7. The apparatus of claim 2 wherein said central core, said spool and said primary and secondary windings define a coil assembly, said case including a cavity in an interior thereof configured to receive said coil assembly, said case having an opening for access to said cavity, said apparatus further including potting material filling said opening of said cavity and trapping said coil assembly in said cavity.

8. The apparatus of claim 7 wherein said case further includes an end wall configured to close said opening.

9. The apparatus of claim 2 wherein said central core, said spool and said primary and secondary windings define a coil assembly, said case including a cavity in an interior thereof configured to receive said coil assembly, said case having an opening for access to said cavity, said case further including a pocket defined in said interior separate from said cavity for said coil assembly, said pocket being configured to receive a printed circuit board configured for direct connection to at least primary winding leads via plated through-apertures, said pocket being proximate a low voltage connector body and having a third axis parallel to said first axis.
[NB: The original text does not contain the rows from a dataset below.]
(** * Replication orchestration (replication.py): a shallow embedding

    The development follows [replication.py]: the address load balancer of
    [TargetCluster], the relationship cache of [ReplicationManager], the
    create / clean loops, the acceptance workflow and [validate_args].

    Python values are modelled as follows.
    - [str] is [string]; an optional value ([dict.get] without default,
      [Optional[...]]) is an [option].
    - [int] is [Z].
    - A dict whose iteration order the program relies on ([dst_load],
      [repli_paths]) is an insertion-ordered association list ([odict]).
    - A record received from the REST API, only ever read with [.get], is a
      [gmap string string].
    - An exception is a value of [exn]; a call that may raise returns a
      [result].
    - The REST client is a record of transition functions over an abstract
      [World]; every call the program issues is appended to a trace. *)

From Stdlib Require Import ZArith Lia DecimalString.
From stdpp Require Import base option list strings gmap.

Local Open Scope string_scope.
Local Open Scope Z_scope.

(** ** Exceptions and results *)

Inductive exn : Type :=
  | ValueError (msg : string)
  | TypeError (msg : string)
  | KeyError (msg : string)
  | AttributeError (msg : string)
  | ApiError (msg : string).

Inductive result (A : Type) : Type :=
  | Ok (a : A)
  | Raise (e : exn).
Arguments Ok {A} a.
Arguments Raise {A} e.

Definition is_ok {A} (r : result A) : bool :=
  match r with Ok _ => true | Raise _ => false end.

(** The value a Python function hands back to its caller, for the functions
    whose return value a caller may inspect. *)
Inductive pyval : Type :=
  | PNone
  | PInt (z : Z)
  | PStr (s : string).

(** ** Python built-ins used by the program *)

Module Py.

(** [str(n)] for an [int]. *)
Definition str_of_int (z : Z) : string :=
  NilZero.string_of_int (Z.to_int z).

(** [f"{x}"] for an optional string: [None] prints as [None]. *)
Definition fmt (o : option string) : string := default "None" o.

(** [f"{x}"] for an optional int. *)
Definition fmt_int (o : option Z) : string :=
  match o with Some z => str_of_int z | None => "None" end.

(** Truthiness of an optional string: [None] and [""] are false. *)
Definition truthy (o : option string) : bool :=
  match o with Some (String _ _) => true | _ => false end.

(** [s.startswith(p)] *)
Fixpoint startswith (s p : string) : bool :=
  match p, s with
  | EmptyString, _ => true
  | String c p', String d s' => bool_decide (c = d) && startswith s' p'
  | String _ _, EmptyString => false
  end.

(** [p in s] for strings: [p] occurs in [s] as a substring. *)
Fixpoint contains (p s : string) : bool :=
  startswith s p ||
  match s with
  | EmptyString => false
  | String _ s' => contains p s'
  end.

Definition map_ascii (f : Ascii.ascii -> Ascii.ascii) : string -> string :=
  fix go s :=
    match s with
    | EmptyString => EmptyString
    | String c s' => String (f c) (go s')
    end.

Definition upper_ascii (c : Ascii.ascii) : Ascii.ascii :=
  let n := Ascii.nat_of_ascii c in
  if (97 <=? n)%nat && (n <=? 122)%nat then Ascii.ascii_of_nat (n - 32) else c.

Definition lower_ascii (c : Ascii.ascii) : Ascii.ascii :=
  let n := Ascii.nat_of_ascii c in
  if (65 <=? n)%nat && (n <=? 90)%nat then Ascii.ascii_of_nat (n + 32) else c.

(** [s.upper()] and [s.lower()], on the ASCII letters (the state markers
    and operator answers the program compares are ASCII). *)
Definition upper : string -> string := map_ascii upper_ascii.
Definition lower : string -> string := map_ascii lower_ascii.

(** [s.split("\n")[0]]: the text before the first line feed. *)
Fixpoint first_line (s : string) : string :=
  match s with
  | EmptyString => EmptyString
  | String c s' =>
      if bool_decide (c = Ascii.ascii_of_nat 10) then EmptyString
      else String c (first_line s')
  end.

(** [repr] of a list of strings, for strings that need no escaping. *)
Definition repr_str (s : string) : string := "'" ++ s ++ "'".
Fixpoint join (sep : string) (l : list string) : string :=
  match l with
  | [] => ""
  | [x] => x
  | x :: r => x ++ sep ++ join sep r
  end.
Definition repr_list (l : list string) : string :=
  "[" ++ join ", " (map repr_str l) ++ "]".

(** [min(iterable, key=f)]: the first element whose key no other element
    undercuts; [None] stands for the [ValueError] on an empty iterable. *)
Definition keep_smaller {A} (key : A -> Z) (best y : A) : A :=
  if key y <? key best then y else best.

Definition min_by {A} (key : A -> Z) (l : list A) : option A :=
  match l with
  | [] => None
  | x :: r => Some (fold_left (keep_smaller key) r x)
  end.

End Py.

(** ** Insertion-ordered dictionaries *)

Abbreviation odict K V := (list (K * V)).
10. The apparatus of claim 9 wherein said cavity further includes a first potting material having a first thermal conductivity, said pocket further includes a second potting material having a second thermal conductivity different from said first thermal conductivity.
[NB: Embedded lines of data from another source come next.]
(** * p5.js image module: still-frame capture and GIF export

    A shallow embedding of [src/image/image.js]:
    - [_makeFrame]            builds one still-export record from the canvas;
    - [saveFrames]            samples the canvas on a repeating timer for a
                              bounded duration and dispatches the buffer;
    - [encodeAndDownloadGif]  drives the GIF encoder over the frames of a
                              p5.Image and hands the result to [downloadFile].

    JavaScript numbers are modelled as exact rationals ([Q]); rounding of
    IEEE doubles is not modelled.  JavaScript strings are modelled as
    [string]; only ASCII letters change under [toLowerCase].  Callbacks
    run to completion one at a time; when a timer callback runs is the
    host's choice ([play]), and [session] follows one exact schedule. *)

From Stdlib Require Import QArith Qround ZArith Lia Lqa.
From Stdlib Require Import String Ascii List Bool DecimalString FinFun.
From Stdlib Require DecimalNat DecimalFacts.
Import ListNotations.

Local Open Scope string_scope.

(** ** JavaScript strings *)

Module JsString.

(** [c.toLowerCase()] on one character: A..Z move to a..z. *)
Definition lower_ascii (c : ascii) : ascii :=
  let n := nat_of_ascii c in
  if (65 <=? n)%nat && (n <=? 90)%nat then ascii_of_nat (n + 32) else c.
11. The apparatus of claim 10 further including a switch for selectively causing a primary current to flow through said primary winding, said switch being directly mounted to said printed circuit board.

12. The apparatus of claim 2 wherein said secondary winding is wound on said spool in a progressive winding pattern.

13. The apparatus of claim 2 wherein said secondary winding spool is configured to provide a plurality of axially spaced winding bays and wherein said secondary winding is wound on said spool in a segmented winding pattern.

14. The apparatus of claim 2 wherein said pencil coil transformer assembly is configured to repetitively generate said spark voltage during a single combustion event.